EZRA FRECH, ALL GREWE UP. Less than three years ago in Tokyo, Sam Grewe won a dramatic Paralympic gold medal in the T63 high jump with a record-setting 1.88 meter leap, while his teenage protege, Ezra Frech, cheered him on after finishing fifth at 1.80 meters. Last Friday the teammates and friends reunited for the first time since Tokyo, and the result was an almost perfect flip-flop: Frech took the title at 1.89 meters, while Grewe cleared the bar at 1.80. During the intervening time, Grewe has had his nose in medical school books while Frech (still a teenager!) has established himself as the classification’s new boss. Last summer he soared past Grewe’s old mark to set a new world record and take gold at last summer’s World Championships. In addition to besting his mentor this weekend, Frech set an Americas record in the long jump with a distance (6.94 meters) that positions him to contend for a second medal in Paris. Both Grewe and Frech made the ’24 Worlds roster, giving Team USA a shot to double up on the T63 high-jump podium.
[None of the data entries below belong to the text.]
(* ===== verification/StaInv.v ===== *)
(** * Identifiers and stations: the invariant

    The bitmaps and the table represent one map from identifiers to their role
    and station; every operation of [StaInfo] is an operation on that map. *)

From stdpp Require Import gmap.
From S2P Require Import Prelude PhlQueue PhlDef RxReorder RxRing TxRing StaInfo.

(** ** Bitmaps *)

Lemma is_used_testbit map id : _phl_macid_is_used map id = Z.testbit (nth (Z.to_nat (id / 32)) map 0) (id mod 32).
Proof.
  unfold _phl_macid_is_used. pose proof (Z.mod_pos_bound id 32 ltac:(lia)). rewrite land_BIT by lia.
  pose proof (BIT_pos (id mod 32) ltac:(lia)). destruct (Z.testbit _ _); [|done]. destruct (Z.eqb_spec (BIT (id mod 32)) 0); [lia|done].
Qed.

Lemma nth_alter_list {A} (f : A -> A) l j k d : (j < length l)%nat -> nth k (alter f j l) d = if decide (k = j) then f (nth j l d) else nth k l d.
Proof.
  intros Hj. rewrite !nth_lookup. destruct (decide (k = j)) as [->|Hne].
  - destruct (lookup_lt_is_Some_2 l j Hj) as [x Hx]. by rewrite list_lookup_alter_eq, Hx.
  - by rewrite list_lookup_alter_ne.
Qed.

Lemma alter_Some {A} (f : A -> A) (l : list A) (j k : nat) x :
  alter f j l !! k = Some x -> (k <> j /\ l !! k = Some x) \/ (k = j /\ exists y, l !! k = Some y /\ x = f y).
Proof.
  destruct (decide (k = j)) as [->|Hne].
  - rewrite list_lookup_alter_eq. intros (y & -> & ->)%fmap_Some_1. right. eauto.
  - rewrite list_lookup_alter_ne by done. auto.
Qed.

Lemma word_split a b : 0 <= a -> 0 <= b -> (Z.to_nat (a / 32) = Z.to_nat (b / 32) /\ a mod 32 = b mod 32) <-> a = b.
Proof. intros Ha Hb. pose proof (Z.div_pos a 32). pose proof (Z.div_pos b 32). split; [|by intros ->]. intros [E1 E2]. lia. Qed.

Section bits.
Context (map : list Z) (id id' : Z) (Hid : 0 <= id) (Hid' : 0 <= id') (Hl : (Z.to_nat (id / 32) < length map)%nat).

Lemma is_used_set : _phl_macid_is_used (_phl_macid_map_set map id) id' = _phl_macid_is_used map id' || (id =? id').
Proof.
  rewrite !is_used_testbit. unfold _phl_macid_map_set. rewrite nth_alter_list by done.
  pose proof (Z.mod_pos_bound id 32 ltac:(lia)). pose proof (word_split id' id Hid' Hid) as Hw.
  destruct (decide (Z.to_nat (id' / 32) = Z.to_nat (id / 32))) as [E|E].
  - rewrite E, Z.lor_spec, testbit_BIT by lia. f_equal. destruct (Z.eqb_spec (id mod 32) (id' mod 32)), (Z.eqb_spec id id'); lia || naive_solver.
  - destruct (Z.eqb_spec id id') as [->|]; [done|]. by rewrite orb_false_r.
Qed.

Lemma is_used_clr : _phl_macid_is_used (_phl_macid_map_clr map id) id' = _phl_macid_is_used map id' && negb (id =? id').
Proof.
  rewrite !is_used_testbit. unfold _phl_macid_map_clr. rewrite nth_alter_list by done.
  pose proof (Z.mod_pos_bound id 32 ltac:(lia)). pose proof (Z.mod_pos_bound id' 32 ltac:(lia)). pose proof (word_split id' id Hid' Hid) as Hw.
  destruct (decide (Z.to_nat (id' / 32) = Z.to_nat (id / 32))) as [E|E].
  - rewrite E, Z.land_spec. f_equal. unfold u32. rewrite Z.mod_pow2_bits_low by lia.
    rewrite Z.lnot_spec, testbit_BIT by lia. f_equal. destruct (Z.eqb_spec (id mod 32) (id' mod 32)), (Z.eqb_spec id id'); lia || naive_solver.
  - destruct (Z.eqb_spec id id') as [->|]; [done|]. by rewrite andb_true_r.
Qed.
End bits.

Lemma map_set_length map id : length (_phl_macid_map_set map id) = length map.
Proof. apply length_alter. Qed.
Lemma map_clr_length map id : length (_phl_macid_map_clr map id) = length map.
Proof. apply length_alter. Qed.

(** ** The map of identifiers *)

Notation id_map := (gmap Z (nat * nat)).

Record ids_rep (n : nat) (m : macid_ctl_t) (M : id_map) : Prop := {
  ir_max : 0 <= max_num m <= PHL_MACID_MAX_NUM;
  ir_len : length (used_map m) = PHL_MACID_MAX_ARRAY_NUM;
  ir_maps : length (wifi_role_usedmap m) = n /\ Forall (fun l => length l = PHL_MACID_MAX_ARRAY_NUM) (wifi_role_usedmap m);
  ir_tab : length (mc_sta m) = Z.to_nat PHL_MACID_MAX_NUM;
  ir_bmc : Forall (fun id => 0 <= id) (wrole_bmc m);
  ir_dom : forall id x, M !! id = Some x -> 0 <= id < max_num m;
  ir_used : forall id, 0 <= id < max_num m -> _phl_macid_is_used (used_map m) id = bool_decide (is_Some (M !! id));
  ir_role : forall r map id, wifi_role_usedmap m !! r = Some map -> 0 <= id < max_num m ->
    _phl_macid_is_used map id = bool_decide (fst <$> M !! id = Some r);
  ir_sta : forall id, 0 <= id < max_num m -> mjoin (mc_sta m !! Z.to_nat id) = snd <$> M !! id }.

Lemma id_word id m : 0 <= id < m -> m <= PHL_MACID_MAX_NUM -> (Z.to_nat (id / 32) < PHL_MACID_MAX_ARRAY_NUM)%nat.
Proof. unfold PHL_MACID_MAX_NUM, PHL_MACID_MAX_ARRAY_NUM. intros. pose proof (Z.div_lt_upper_bound id 32 8). pose proof (Z.div_pos id 32). lia. Qed.

(** The search of a free identifier finds the least one. *)
Lemma find_free_spec fuel map mid max : 0 <= mid <= max -> max - mid <= Z.of_nat fuel ->
  let f := find_macid_free fuel map mid max in
  mid <= f <= max /\ (f < max -> _phl_macid_is_used map f = false) /\ (forall id, mid <= id < f -> _phl_macid_is_used map id = true).
Proof.
  revert mid. induction fuel as [|fuel IH]; intros mid Hm Hf; cbn [find_macid_free].
  { split_and!; intros; lia. }
  destruct (Z.ltb_spec mid max); [|split_and!; intros; lia].
  destruct (_phl_macid_is_used map mid) eqn:E; [|split_and!; intros; [lia|lia|done|lia]].
  destruct (IH (mid + 1)) as (H1 & H2 & H3); [lia|lia|]. split_and!; [lia|lia|done|]. intros id Hid.
  destruct (decide (id = mid)) as [->|]; [done|]. apply H3. lia.
Qed.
BEST IN SHOW. We’d never heard of Korban Best (T47) before this weekend. We’ve scoured the results from 2023’s competition calendar and can’t find his name anywhere. But he opened our eyes on Saturday with an 11.02-second time in the 100 meters. That would have been good for 6th place at last year’s Worlds and 5th in the Tokyo Paralympics. And it wasn’t even Best’s fastest time of the season; at a collegiate meet (nondisabled) last month, he posted a 10.90 mark, just .05 seconds shy of the bronze-medal time at last year’s Worlds. On the strength of this weekend’s performance, Best was included on the US Worlds team and will make his international debut in two months on a very big stage.